=== Task material ===
——————————

(** [splice_csr] keeps the active rows, with their weights, and empties the
    others. *)
Theorem splice_csr_correct (vlist elist : list Z) (weight : list F) index n :
  part_input vlist elist weight index n →
  splice_csr vlist elist weight index =
  Ok (offsets (masked vlist elist index n), concat (masked vlist elist index n),
      concat (masked vlist weight index n)).
Proof.
  intros Hin. pose proof Hin as [Hlen Hn Hcsr Hw Hix]. unfold splice_csr. apply wp_eq, wp_bind.
  replace (zlen vlist - 1) with n by lia.
  apply (wp_for_up (λ i '(bv, be, bw, es), bv = offsets (masked vlist elist index i) ∧
    be = concat (masked vlist elist index i) ∧ bw = concat (masked vlist weight index i) ∧ es = zlen be)); [done|done| |].
  - intros i [[[bv be] bw] es] Hi (-> & -> & -> & ->). destruct (zlookup_total index i) as [b Hb]; [lia|].
    destruct (zlen_cells vlist elist weight index n Hin elist i Hi eq_refl) as (a & e & Ha & He & ? & ? & Hc & Hcl).
    rewrite !(masked_S _ _ _ _ b), offsets_snoc, !concat_app by (done || lia). simpl. rewrite !app_nil_r.
    rewrite (vget_ok _ _ _ Hb). destruct b; cbn [rbind negb]; wp_run.
    + rewrite (copy_edges_spec vlist elist weight index n Hin) by lia. simpl.
      rewrite Hc, (cells_slice vlist weight i a e), zlen_app, zlen_slice by (done || lia).
      split_and!; try done.
    + by rewrite !app_nil_r.
  - by intros [[[bv be] bw] es] (-> & -> & -> & ->).
Qed.
End splice_claims.

(** *** Renumbered columns *)

(** The elements of a list, each where it occurs first. *)
Fixpoint first_seen (l : list Z) : list Z :=
  match l with
  | [] => []
  | x :: l' => x :: filter (λ y, y ≠ x) (first_seen l')
  end.

Lemma first_seen_snoc l d : first_seen (l ++ [d]) = if decide (d ∈ l) then first_seen l else first_seen l ++ [d].
Proof.
  induction l as [|x l IH]; [done|]. cbn [app first_seen]. rewrite IH. destruct (decide (d ∈ l)) as [Hd|Hd].
  - rewrite decide_True by (by right). done.
  - rewrite filter_app, filter_cons, filter_nil. destruct (decide (d = x)) as [->|Hne].
    + rewrite (decide_True (P := x ∈ x :: l)), decide_False by (by left || tauto). by rewrite app_nil_r.
    + rewrite decide_True, decide_False by (done || rewrite elem_of_cons; tauto). done.
Qed.

(** The new numbers are the positions in [active]. *)
Record columns_ok (c : columns) : Prop := {
  co_max : maxID c = zlen (active c);
  co_map : ∀ d k, col_map c !! d = Some k ↔ active c !z k = Some d
}.

(** [be] is [orig] with the columns renumbered; every active column is used. *)
Record condensed (c : columns) (be orig : list Z) : Prop := {
  cd_ok : columns_ok c;
  cd_names : Forall2 (λ k d, active c !z k = Some d) be orig;
  cd_used : ∀ d, d ∈ active c ↔ d ∈ orig;
  cd_order : active c = first_seen orig
}.

Lemma condensed_nil : condensed no_columns [] [].
Proof.
  split; [split; [done|]|constructor|done|done]. intros d k. simpl. rewrite lookup_empty. split; [done|].
  intros Hk%zlookup_range. change (zlen []) with 0 in Hk. lia.
Qed.
Lemma replicate_snoc (l : list Z) x : replicate (length l) v ++ [v] = replicate (length (l ++ [x])) v.
Proof. rewrite length_app. simpl. rewrite Nat.add_1_r, <-replicate_S_end. done. Qed.

Lemma take_edge_spec j l c :
  at_edge j l c → j < zlen r →
  wp (take_edge src_ptr dst_ptr c) (at_edge (j + 1) (l ++ [dst_id c])).
Proof using Hrow.
  intros Hc Hj. pose proof (at_edge_src j l c Hc) as Hsrc. rewrite decide_True in Hsrc by done. destruct Hsrc as [Hs Hd].
  destruct Hc as (Hj0 & He & _ & _ & HS & HD).
  assert (∃ s d, src_ptr !z (o + (j + 1)) = Some s ∧ dst_ptr !z (o + (j + 1)) = Some d) as (s & d & Hs1 & Hd1).
  { destruct Hrow as [Ho Hr (s & d & Hse & _ & Hde)]. destruct (decide (j + 1 < zlen r)).
    - destruct (zlookup_total r (j + 1)) as [x Hx]; [lia|]. destruct (Hr _ _ Hx). eauto.
    - assert (j + 1 = zlen r) as -> by lia. eauto. }
  unfold take_edge. rewrite He, <-Z.add_assoc. rewrite (vget_ok _ _ _ Hs1), (vget_ok _ _ _ Hd1). simpl.
  unfold at_edge. simpl. rewrite Hs, HS, HD, <-!app_assoc, (replicate_snoc l (dst_id c)). split_and!; done || lia.
Qed.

——————————

=== What is expected ===
Out of the records above, pick each line that contains the string "with".

=== Exercise answer ===
(** [splice_csr] keeps the active rows, with their weights, and empties the
  replace (zlen vlist - 1) with n by lia.
  match l with
(** [be] is [orig] with the columns renumbered; every active column is used. *)
  intros Hk%zlookup_range. change (zlen []) with 0 in Hk. lia.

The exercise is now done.